24 июля 1941 года во время бомбежки Москвы в театр Вахтангова попала бомба. Здание было разрушено. Погиб ведущий актер театра Василий Куза. Жители Арбата долго помнили, как по всей улице были разбросаны части декораций и реквизита.
Николай Стефанович, актер и поэт, который в те дни дежурил в театре, чудом выжил, но был контужен и стал инвалидом. Он жил поблизости от театра на углу Староконюшенного и Калошина переулков. Играл эпизодические роли. Главным смыслом его жизни была поэзия. Но поэтом он был тайным, сберегающим и несущим в стихах традиции уничтоженного Серебряного века.
С Даниилом Андреевым они ходили по одним и тем же улицам и переулкам. Строки стихотворений Стефановича были буквально перенасыщены приметами Москвы тридцатых – сороковых годов.
Трехэтажный флигель, лужи, веревки с бельем, чердак, заколоченный жестью, пестрая смесь мусора, замызганный, заплеванный бульвар, огрызки и окурки, мокрые скамьи – всё это лишь фон, на котором живет герой стихотворений.

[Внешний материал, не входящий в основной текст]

(** * Expressions.js: a shallow embedding of the compile pipeline

  The development follows the layout of the repository:

  - [Js]: the JavaScript values, exceptions and string helpers the
    sources rely on;
  - [Regex]: the regular expressions of the sources and the
    backtracking matcher behind [String.prototype.replace];
  - [Strings]: [src/strings.js], the literal isolator
    ([pullOutStrings] / [putInStrings]) with its two regular
    expressions;
  - [SetterRewrite]: the [replace(/(\s*\||$)/, ...)] call of
    [parseSetter];
  - [Expressions]: [src/expressions.js], in the two revisions the
    source tree carries ([RevA]: variadic extra arguments, [RevB]:
    array of extra arguments);
  - [Chains]: the null-safe property chains of [property-chains.js];
  - [StandIn]: collaborators to run the builder on concrete inputs.

  The properties follow the definitions, module by module.

  Strings are [string]s of 8-bit characters; the regular expressions
  of the sources only ever distinguish a handful of characters
  (quotes, slash, backslash, pipe, white space and U+0001). *)

From Stdlib Require Import String Ascii List ZArith Lia Bool.
From Stdlib Require Import DecimalString.
From stdpp Require Import base option gmap strings.

Set Warnings "-register-all".
Import ListNotations.

Local Open Scope string_scope.
Local Open Scope list_scope.

(** ** JavaScript values and exceptions *)

Module Js.

(** Thrown values: the pipeline throws [TypeError], [Error] and, from
    the function constructor, [SyntaxError]. *)
Inductive error : Type :=
| TypeError (msg : string)
| Error (msg : string)
| SyntaxError (msg : string).

(** The outcome of a call: a returned value or a thrown exception. *)
Inductive result (A : Type) : Type :=
| Ok (a : A)
| Throw (e : error).
Arguments Ok {A} a.
Arguments Throw {A} e.

Definition is_ok {A} (r : result A) : bool :=
  match r with Ok _ => true | Throw _ => false end.

(** Values: primitives, [String] wrapper objects ([new String(s)]) and
    plain objects, whose own properties are an association list
    (first binding wins). *)
Inductive value : Type :=
| VUndefined
| VNull
| VBool (b : bool)
| VNum (n : Z)
| VStr (s : string)
| VStrObj (s : string)
| VObj (props : list (string * value)).

(** [typeof v] *)
Definition typeof (v : value) : string :=
  match v with
  | VUndefined => "undefined"
  | VNull => "object"
  | VBool _ => "boolean"
  | VNum _ => "number"
  | VStr _ => "string"
  | VStrObj _ => "object"
  | VObj _ => "object"
  end.

(** Truthiness, as tested by [if (v)]. *)
Definition truthy (v : value) : bool :=
  match v with
  | VUndefined | VNull => false
  | VBool b => b
  | VNum n => negb (n =? 0)%Z
  | VStr s => negb (String.eqb s EmptyString)
  | VStrObj _ | VObj _ => true
  end.

(** [v == null] *)
Definition nullish (v : value) : bool :=
  match v with VUndefined | VNull => true | _ => false end.

(** Characters the regular expressions single out. *)
Definition squote : ascii := "'"%char.
Definition dquote : ascii := "034"%char.
Definition slash : ascii := "/"%char.
Definition backslash : ascii := "\"%char.
Definition pipe : ascii := "|"%char.
Definition newline : ascii := "010"%char.
(** U+0001: inside a character class, [\1] is not a back-reference
    but the legacy octal escape for the character of code 1. *)
Definition soh : ascii := "001"%char.

(** One-character string. *)
Definition str1 (c : ascii) : string := String c EmptyString.

(** [arr.join(sep)] on an array of strings. *)
Fixpoint join (sep : string) (l : list string) : string :=
  match l with
  | [] => EmptyString
  | [x] => x
  | x :: rest => x +:+ sep +:+ join sep rest
  end.

End Js.
Import Js.

(** ** Regular expressions *)

Module Regex.

(** The constructs the expressions of the sources are made of.  There
    is one capture group, so [Backref] is [\1]. *)
Inductive regex : Type :=
| Class (p : ascii -> bool)
| Backref
| Group (r : regex)
| Seq (r1 r2 : regex)
| Alt (r1 r2 : regex)
| Star (greedy : bool) (r : regex)
| End.

(** The character [a]. *)
Definition Char (a : ascii) : regex := Class (fun c => Ascii.eqb c a).

(** [s] without its prefix [w], if it starts with [w]. *)
Fixpoint strip_prefix (w s : string) : option string :=
  match w with
  | EmptyString => Some s
  | String a w' =>
      match s with
      | String c t => if Ascii.eqb c a then strip_prefix w' t else None
      | EmptyString => None
      end
  end.

Fixpoint take (n : nat) (s : string) : string :=
  match n, s with
  | S n', String c t => String c (take n' t)
  | _, _ => EmptyString
  end.

(** What a match that started at [s] and left [rest] went over. *)
Definition consumed (s rest : string) : string :=
  take (String.length s - String.length rest) s.

(** A match: the text left after it and the capture. *)
Definition outcome : Type := option (string * option string).

(** The backtracking matcher, in continuation-passing style: [k] is
    what remains to be matched after [r].  Alternatives are tried from
    the left; a greedy star tries one more round before it goes on, a
    lazy star goes on before it tries one more round.  A round of a star
    has to consume a character; the fuel bounds the number of rounds. *)
Fixpoint run (fuel : nat) (r : regex) (s : string) (cap : option string)
    (k : string -> option string -> outcome) {struct fuel} : outcome :=
  (fix go (r : regex) (s : string) (cap : option string)
       (k : string -> option string -> outcome) {struct r} : outcome :=
     match r with
     | Class p =>
         match s with
         | String c t => if p c then k t cap else None
         | EmptyString => None
         end
     | Backref =>
         match cap with
         | Some w =>
             match strip_prefix w s with
             | Some t => k t cap
             | None => None
             end
         | None => k s cap
         end
     | Group r' => go r' s cap (fun rest _ => k rest (Some (consumed s rest)))
     | Seq r1 r2 => go r1 s cap (fun rest cap' => go r2 rest cap' k)
     | Alt r1 r2 =>
         match go r1 s cap k with
         | Some res => Some res
         | None => go r2 s cap k
         end
     | Star greedy r' =>
         match fuel with
         | O => None
         | S fuel' =>
             let again :=
               go r' s cap (fun rest cap' =>
                 if Nat.ltb (String.length rest) (String.length s)
                 then run fuel' (Star greedy r') rest cap' k
                 else None) in
             if greedy then
               match again with
               | Some res => Some res
               | None => k s cap
               end
             else
               match k s cap with
               | Some res => Some res
               | None => again
               end
         end
     | End =>
         match s with
         | EmptyString => k s cap
         | String _ _ => None
         end
     end) r s cap k.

Сомнамбулический, погруженный в себя человек, привычно для поэта тщательно восстанавливающий картины детства, переживал безответную любовь – ярко, талантливо – и вдруг сбивался на иную, умопомрачительную тему. Его герой, хотя и существует в реальности, ездит на трамвае, ходит по улицам, на самом деле мертв, он постоянно соскальзывает… в могильную яму, которая подстерегает его на каждом шагу. Поэт представляет себя не мертвецом среди людей, как Блок, а настоящим трупом, подвергающимся разложению:
“Я расползаюсь на клочки, / И плесень ежится сырая…” Или: “Настанет тленья терпкий зуд, / Души загробная икота…”
Но самая характерная для поэзии Николая Стефановича тема – история предательства Иуды.
“Испуганно все замолчали, / Смотрели растерянно вниз, / Когда на разбухшей мочале / Иуда несчастный повис. / И тихо качался апостол, / И вздернулась вверх борода… / Ведь это не трудно и просто, / Ведь это не страшно, – да?”
До конца не ясно, о чем говорили две последние строфы: “не трудно и просто” – это о самоубийстве? Или о предательстве? Или о том и другом вместе?
Николай Стефанович вернулся из эвакуации; с Даниилом Андреевым они были знакомы с мая 1941 года, и теперь, уже после войны, он снова стал приходить к нему в Добровский дом. Эти два человека были странным образом похожи: оба учились на Литературных курсах, оба своими корнями, сокровенно и творчески происходили из Серебряного века.
Когда Алла Андреева спустя годы писала об аресте, она уже знала наверняка, чьи показания легли в основу их дела: “…Был так дорог Даниилу каким-то своим духовным родством, как ни странно это звучит… Я могла только любоваться и радоваться, как они с полуслова понимали друг друга, как читали друг другу, как говорили, как совершенно, что называется, «нашли друг друга», словно два наконец встретившихся, очень близких человека. Я не знаю, работал ли этот человек в ГБ или его просто вызвали, но он нас «сдал»”.